「アンデッドガール・マーダーファルス1 」青崎有吾


今では平成のエラリー・クイーンと呼ばれる青崎有吾だが、当初はライトノベルを書いていたそうだ。いくつか賞に作品を応募するものの、落選。そのときの選評に「ライトノベルではなく、ミステリの方がいい」と書かれたことが彼の作家としての方向性を決めたのだから面白いが、そんな彼がライトノベル作家になっていたらどうなっていたのか。そんな読者の希望が結実したようなモンスターミステリバトル小説が本作アンデッドガール・マーダーファルスである。
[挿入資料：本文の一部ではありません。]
(** * MA-Policy-Feed: the daily digest of press releases and hearings

    A shallow embedding of the two entry points of the repository,

    - [src/main.py]      (RSS press releases and ICS calendars), module [Main];
    - [src/src/main.py]  (the RSS-only variant),                 module [RssOnly];

    together with as much of the Python runtime as the two programs
    lean on: [str] operations, the proleptic Gregorian calendar behind
    [datetime], ISO-8601 formatting and parsing, and exceptions.

    Conventions.
    - A Python [str] is a Rocq [string], read as its UTF-8 bytes.
      [str.strip] removes the ASCII white space of [str.isspace].
    - A [datetime] is the number of microseconds its own wall clock shows
      since 0001-01-01T00:00:00, plus its UTC offset when it is aware.
    - A call that can raise returns a [result]; [try]/[except Exception]
      is a [match] on it.
    - What comes from outside the process (the feeds and calendars behind
      the URLs, dateutil's parser, the system time zone, the tz database,
      the file system) is gathered in the record [World].
    - [print] is taken to succeed: [sys.stderr] escapes what it cannot
      encode, and the line on [sys.stdout] holds a path and a count. *)

From Stdlib Require Import ZArith Lia List Bool Ascii String.
From stdpp Require Import base option list sorting gmap strings.

Local Open Scope Z_scope.

(** ** Exceptions *)

Record exn := Exn { exn_class : string; exn_msg : string }.

Inductive result (A : Type) : Type :=
| Ok (a : A)
| Raise (e : exn).
Arguments Ok {A} a.
Arguments Raise {A} e.

#[global] Instance result_ret : MRet result := fun A a => Ok a.

#[global] Instance result_bind : MBind result := fun A B k r =>
  match r with
  | Ok a => k a
  | Raise e => Raise e
  end.

Definition is_ok {A : Type} (r : result A) : bool :=
  match r with Ok _ => true | Raise _ => false end.

Definition ValueError (msg : string) : exn := Exn "ValueError" msg.
Definition TypeError (msg : string) : exn := Exn "TypeError" msg.
Definition OverflowError (msg : string) : exn := Exn "OverflowError" msg.
Definition AttributeError (msg : string) : exn := Exn "AttributeError" msg.

(** ** Python strings *)

Module PyStr.

Definition chars (s : string) : list ascii := list_ascii_of_string s.
Definition str (l : list ascii) : string := string_of_list_ascii l.

Definition code (c : ascii) : Z := Z.of_N (N_of_ascii c).

(** [str.isspace] on the ASCII range: tab, LF, VT, FF, CR, FS, GS, RS,
    US and the space. *)
Definition is_space (c : ascii) : bool :=
  let n := code c in
  ((9 <=? n) && (n <=? 13)) || ((28 <=? n) && (n <=? 32)).

Fixpoint lstrip_chars (l : list ascii) : list ascii :=
  match l with
  | [] => []
  | c :: l' => if is_space c then lstrip_chars l' else l
  end.

Definition rstrip_chars (l : list ascii) : list ascii :=
  rev (lstrip_chars (rev l)).

(** [s.strip()] *)
Definition strip (s : string) : string :=
  str (rstrip_chars (lstrip_chars (chars s))).

Definition newline : ascii := "010"%char.
Definition space : ascii := " "%char.

(** [s.replace("\n", " ")] *)
Definition replace_newlines (s : string) : string :=
  str (map (fun c => if Ascii.eqb c newline then space else c) (chars s)).

(** Truth value of a [str]. *)
Definition truthy (s : string) : bool :=
  match s with EmptyString => false | String _ _ => true end.

(** [a or b] on strings. *)
Definition or_else (a b : string) : string := if truthy a then a else b.

(** ["\n".join(lines)] *)
Fixpoint join_lines (lines : list string) : string :=
  match lines with
  | [] => EmptyString
  | [l] => l
  | l :: rest => l +:+ String newline (join_lines rest)
  end.

(** Comparison of two strings, code point by code point; a proper prefix
    is smaller. *)
Fixpoint compare_chars (a b : list ascii) : comparison :=
  match a, b with
  | [], [] => Eq
  | [], _ :: _ => Lt
  | _ :: _, [] => Gt
  | x :: a', y :: b' =>
      match code x ?= code y with
      | Eq => compare_chars a' b'
      | c => c
      end
  end.

Definition compare (a b : string) : comparison :=
  compare_chars (chars a) (chars b).

(** [a < b] on strings. *)
Definition ltb (a b : string) : bool :=
  match compare a b with Lt => true | _ => false end.

(** Decimal digits. *)
Definition digit (k : Z) : ascii := ascii_of_N (Z.to_N (48 + k)).

(** The [w] low decimal digits of [n], most significant first. *)
Fixpoint fixed_digits (w : nat) (n : Z) : list ascii :=
  match w with
  | O => []
  | S w' => digit (n / 10 ^ Z.of_nat w' mod 10) :: fixed_digits w' n
  end.

(** Number of decimal digits of a positive number, by fuel. *)
Fixpoint decimal_width (fuel : nat) (n : Z) : nat :=
  match fuel with
  | O => O
  | S f => if n <? 10 then 1%nat else S (decimal_width f (n / 10))
  end.

(** [str(n)] for an integer. *)
Definition decimal (n : Z) : list ascii :=
  let a := Z.abs n in
  let body := fixed_digits (decimal_width (S (Z.to_nat (Z.log2 a))) a) a in
  if n <? 0 then "-"%char :: body else body.

(** ["%0wd" % n] for [n >= 0]: at least [w] digits, padded with zeros. *)
Definition zpad (w : nat) (n : Z) : list ascii :=
  if n <? 10 ^ Z.of_nat w then fixed_digits w n else decimal n.

Definition digit_value (c : ascii) : option Z :=
  let n := code c in
  if (48 <=? n) && (n <=? 57) then Some (n - 48) else None.

(** Value of a non-empty run of ASCII digits. *)
Fixpoint digits_value_from (acc : Z) (l : list ascii) : option Z :=
  match l with
  | [] => Some acc
  | c :: l' =>
      match digit_value c with
      | Some v => digits_value_from (10 * acc + v) l'
      | None => None
      end
  end.

Definition digits_value (l : list ascii) : option Z :=
  match l with
  | [] => None
  | _ => digits_value_from 0 l
  end.

(** [int(s)] for an optionally signed run of digits; other spellings that
    Python accepts (surrounding blanks, underscores) are not needed by the
    callers and raise here. *)
Definition py_int (s : string) : result Z :=
  let bad := Raise (ValueError ("invalid literal for int() with base 10: " +:+ s)) in
  match chars s with
  | "-"%char :: l => match digits_value l with Some v => Ok (- v) | None => bad end
  | "+"%char :: l => match digits_value l with Some v => Ok v | None => bad end
  | l => match digits_value l with Some v => Ok v | None => bad end
  end.

(** [s.endswith(c)] for a one-character suffix. *)
Definition ends_with_char (s : string) (c : ascii) : bool :=
  match rev (chars s) with
  | x :: _ => Ascii.eqb x c
  | [] => false
  end.

(** [s[:-1]] *)
Definition drop_last (s : string) : string :=
  str (removelast (chars s)).

(** [s.lower()] on ASCII letters. *)
Definition lower_char (c : ascii) : ascii :=
  let n := code c in
  if (65 <=? n) && (n <=? 90) then ascii_of_N (Z.to_N (n + 32)) else c.

Definition lower (s : string) : string := str (map lower_char (chars s)).

Fixpoint starts_with (p l : list ascii) : bool :=
  match p, l with
  | [], _ => true
  | _ :: _, [] => false
  | x :: p', y :: l' => Ascii.eqb x y && starts_with p' l'
  end.

Fixpoint occurs_in (p l : list ascii) : bool :=
  starts_with p l ||
  match l with
  | [] => false
  | _ :: l' => occurs_in p l'
  end.

(** [p in s] *)
Definition contains (p s : string) : bool := occurs_in (chars p) (chars s).

End PyStr.

(** ** The proleptic Gregorian calendar of [datetime]

    The helper functions of CPython's [datetime] module, with its names:
    days are numbered from 1 on 0001-01-01. *)

Module Gregorian.

Definition MINYEAR : Z := 1.
Definition MAXYEAR : Z := 9999.
(** [date.max.toordinal()] *)
Definition MAXORDINAL : Z := 3652059.

Definition DAYS_IN_MONTH (month : Z) : Z :=
  match month with
  | 1 => 31 | 2 => 28 | 3 => 31 | 4 => 30 | 5 => 31 | 6 => 30
  | 7 => 31 | 8 => 31 | 9 => 30 | 10 => 31 | 11 => 30 | 12 => 31
  | _ => -1
  end.

Definition DAYS_BEFORE_MONTH (month : Z) : Z :=
  match month with
  | 1 => 0 | 2 => 31 | 3 => 59 | 4 => 90 | 5 => 120 | 6 => 151
  | 7 => 181 | 8 => 212 | 9 => 243 | 10 => 273 | 11 => 304 | 12 => 334
  | _ => -1
  end.

Definition is_leap (year : Z) : bool :=
  (year mod 4 =? 0) && (negb (year mod 100 =? 0) || (year mod 400 =? 0)).

Definition days_before_year (year : Z) : Z :=
  let y := year - 1 in
  y * 365 + y / 4 - y / 100 + y / 400.

Definition days_in_month (year month : Z) : Z :=
  if (month =? 2) && is_leap year then 29 else DAYS_IN_MONTH month.

Definition days_before_month (year month : Z) : Z :=
  DAYS_BEFORE_MONTH month + Z.b2z ((2 <? month) && is_leap year).

Definition ymd2ord (year month day : Z) : Z :=
  days_before_year year + days_before_month year month + day.

Definition DI400Y : Z := 146097.
Definition DI100Y : Z := 36524.
Definition DI4Y : Z := 1461.

(** Second half of [_ord2ymd]: month and day from the zero-based day of
    the year, by an estimate that is corrected when it overshoots. *)
Definition month_day_of (leapyear : bool) (n : Z) : Z * Z :=
  let month := Z.shiftr (n + 50) 5 in
  let preceding := DAYS_BEFORE_MONTH month + Z.b2z ((2 <? month) && leapyear) in
  if n <? preceding then
    let month' := month - 1 in
    let preceding' :=
      preceding - (DAYS_IN_MONTH month' + Z.b2z ((month' =? 2) && leapyear)) in
    (month', n - preceding' + 1)
  else (month, n - preceding + 1).

Definition ord2ymd (ordinal : Z) : Z * Z * Z :=
  let n := ordinal - 1 in
  let n400 := n / DI400Y in
  let n := n mod DI400Y in
  let year := n400 * 400 + 1 in
  let n100 := n / DI100Y in
  let n := n mod DI100Y in
  let n4 := n / DI4Y in
  let n := n mod DI4Y in
  let n1 := n / 365 in
  let n := n mod 365 in
  let year := year + n100 * 100 + n4 * 4 + n1 in
  if (n1 =? 4) || (n100 =? 4) then (year - 1, 12, 31)
  else
    let leapyear := (n1 =? 3) && (negb (n4 =? 24) || (n100 =? 3)) in
    let '(month, day) := month_day_of leapyear n in
    (year, month, day).

(** The dates a [date] object can hold. *)
Definition valid_dateb (y m d : Z) : bool :=
  (MINYEAR <=? y) && (y <=? MAXYEAR) && (1 <=? m) && (m <=? 12)
  && (1 <=? d) && (d <=? days_in_month y m).

Definition valid_date (y m d : Z) : Prop :=
  MINYEAR <= y <= MAXYEAR /\ 1 <= m <= 12 /\ 1 <= d <= days_in_month y m.

(** [date.weekday()]: Monday is 0. *)
Definition weekday (ordinal : Z) : Z := (ordinal + 6) mod 7.

End Gregorian.

(** ** [datetime] *)

Module PyDatetime.
Import Gregorian PyStr.

Definition US_PER_SECOND : Z := 1000000.
Definition US_PER_MINUTE : Z := 60 * US_PER_SECOND.
Definition US_PER_HOUR : Z := 3600 * US_PER_SECOND.
Definition US_PER_DAY : Z := 86400 * US_PER_SECOND.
舞台は19世紀末の欧州。世界的に人間の手によって怪物が狩り立てられ、その数を減らしていた最中、怪物事件専門を謳う探偵とその助手がいた。奇妙な鳥籠を持ち、奇妙な風体と、奇妙な噺方をする青年の助手・真打津軽。そして、その鳥籠の中から声のみが聞こえる女探偵・輪堂鴉夜。鳥籠使いと呼ばれる彼女らはとある目的の為に極東から欧州へと流れ、闇に蠢く怪物事件を解決していく…。

同じく講談社タイガから刊行されている虚構推理と同じく怪物×ミステリをウリにした特殊ミステリだが、流石の青崎有吾、吸血鬼や人造人間などすっかりお馴染みの怪物をメインと据えながらもその事件の解決が実に明快にロジカルであり、そして意外性があり、心地よい。
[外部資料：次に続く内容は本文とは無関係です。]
Lemma shr_iter N p :
  0 <= N ->
  iter_pos shr_1 p (Build_shr_record N false false) = shifted N p.
Proof.
  intros HN. rewrite iter_pos_iter.
  induction p as [|p IH] using Pos.peano_ind.
  - cbn [Pos.iter]. rewrite shr_1_nonneg by exact HN.
    unfold shifted. cbn [orb].
    change (2 ^ 1) with 2. change (1 - 1) with 0. change (2 ^ 0) with 1.
    rewrite Z.mod_1_r, Z.bit0_odd. reflexivity.
  - rewrite Pos.iter_succ, IH. unfold shifted.
    assert (Hpow : 0 < 2 ^ Zpos p) by (apply Z.pow_pos_nonneg; lia).
    rewrite shr_1_nonneg by (apply Z.div_pos; lia).
    rewrite Pos2Z.inj_succ.
    replace (Z.succ (Zpos p) - 1) with (Zpos p) by lia.
    f_equal.
    + rewrite Z.div_div by lia. rewrite Z.pow_succ_r by lia.
      f_equal. lia.
    + rewrite Z.testbit_odd, Z.shiftr_div_pow2 by lia. reflexivity.
    + assert (Hq : 0 < 2 ^ (Zpos p - 1)) by (apply Z.pow_pos_nonneg; lia).
      replace (2 ^ Zpos p) with (2 ^ (Zpos p - 1) * 2).
      2:{ rewrite (Z.mul_comm _ 2), <- Z.pow_succ_r by lia. f_equal. lia. }
      rewrite Z.rem_mul_r by lia.
      rewrite Z.testbit_odd, Z.shiftr_div_pow2 by lia.
      rewrite Zmod_odd.
      pose proof (Z.mod_pos_bound N (2 ^ (Zpos p - 1)) Hq) as Hb.
      destruct (Z.odd (N / 2 ^ (Zpos p - 1))); cbn [orb].
      * symmetry. apply negb_true_iff. apply Z.eqb_neq. lia.
      * replace (N mod 2 ^ (Zpos p - 1) + 2 ^ (Zpos p - 1) * 0)
          with (N mod 2 ^ (Zpos p - 1)) by lia.
        reflexivity.
Qed.

Lemma Zdigits2_nonneg m : 0 <= Zdigits2 m.
Proof. destruct m; cbn; lia. Qed.

Lemma Zdigits2_upper m : 0 <= m -> m < 2 ^ Zdigits2 m.
Proof.
  intros Hm. destruct m as [|p|p]; cbn [Zdigits2]; [reflexivity| |lia].
  apply digits2_pos_bounds.
Qed.

Lemma digits2_pos_unique m d :
  2 ^ (d - 1) <= Zpos m < 2 ^ d -> Zpos (digits2_pos m) = d.
Proof.
  intros [Hlo Hhi]. pose proof (digits2_pos_bounds m) as [Blo Bhi].
  assert (Hd : 0 < d).
  { destruct (Z.ltb_spec 0 d) as [H|H]; [exact H|].
    destruct (Z.eq_dec d 0) as [->|Hn]; [cbn in Hhi; lia|].
    rewrite Z.pow_neg_r in Hhi by lia. lia. }
  destruct (Z.lt_trichotomy (Zpos (digits2_pos m)) d) as [H|[H|H]];
    [|exact H|]; exfalso.
  - assert (2 ^ Zpos (digits2_pos m) <= 2 ^ (d - 1))
      by (apply Z.pow_le_mono_r; lia).
    lia.
  - assert (2 ^ d <= 2 ^ (Zpos (digits2_pos m) - 1))
      by (apply Z.pow_le_mono_r; lia).
    lia.
Qed.

Lemma shr_m_iter_nonneg p r : 0 <= shr_m r -> 0 <= shr_m (iter_pos shr_1 p r).
Proof.
  intros H. rewrite iter_pos_iter.
  apply (Pos.iter_invariant p _ shr_1 (fun r => 0 <= shr_m r)); [|exact H].
  intros [m b s] Hm. cbn [shr_m] in Hm.
  rewrite shr_1_nonneg by exact Hm. cbn [shr_m].
  apply Z.div_pos; lia.
Qed.

Lemma shr_fexp_nonneg prec emax m e l :
  0 <= m -> 0 <= shr_m (fst (shr_fexp prec emax m e l)).
Proof.
  intros Hm. unfold shr_fexp, shr.
  assert (H0 : 0 <= shr_m (shr_record_of_loc m l))
    by (destruct l as [|[]]; exact Hm).
  destruct (fexp prec emax (Zdigits2 m + e) - e); cbn [fst]; try exact H0.
  apply shr_m_iter_nonneg. exact H0.
Qed.

Lemma round_nearest_even_nonneg m l : 0 <= m -> 0 <= round_nearest_even m l.
Proof.
  intros Hm. destruct l as [|[]]; cbn [round_nearest_even]; try lia.
  destruct (Z.even m); lia.
Qed.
怪物以外にも世界的な空想上の有名人、特にミステリの名探偵や周辺の人物を複数登場させているのもオタク的には嬉しいポイントだ。そもそも19世紀末の欧州と言えば、シャーロック・ホームズが活躍し、数多くの名探偵が競って創作されていた推理小説の黎明期だ。本作でもパリの新聞の編集長やベルギーの警部などミステリを少し齧ったことのある人ならにやりとするような有名人が物語に顔を出している。

そして、同じ時代はホラー、SF小説の勃興期でもある。吸血鬼ドラキュラ、ジギル博士とハイド氏、透明人間、フランケンシュタイン…これらの今でも愛されている怪物たちもこの時代に不気味に産声を上げた。そんな彼らが名探偵を相手取って戦いを繰り広げるのだからワクワクしないはずがない。

作者のビビッドなキャラクター造形は裏染天馬シリーズでも光っていたが、やはり本格推理小説という枠から外れた本作の方がより自由に翼を広げているように思えた。特に対怪物戦闘のスペシャリストでありながら、噺家のような語り口でとにかくうまいこと言おうとして(そして存外うまく言えている場面が多い)奇矯に振る舞う真打津軽は私のお気に入りだ。

物語は鴉夜と津軽の共通の敵がリーグ・オブ・レジェンドばりのチームアップしたところで幕を下ろした。次はフランスの大怪盗とイギリスの名探偵が合間見える展開になるらしい。オタクの大好物ではないか。読むのが楽しみだ。

 

…そう言えば、直前に読んだのがロード・エルメロイ二世の事件簿だったんだけど、特殊ミステリってだけでなく、喋る何かが入った鳥籠を持った探偵助手が出てくる、って変な符号があったのも不思議な感じだ。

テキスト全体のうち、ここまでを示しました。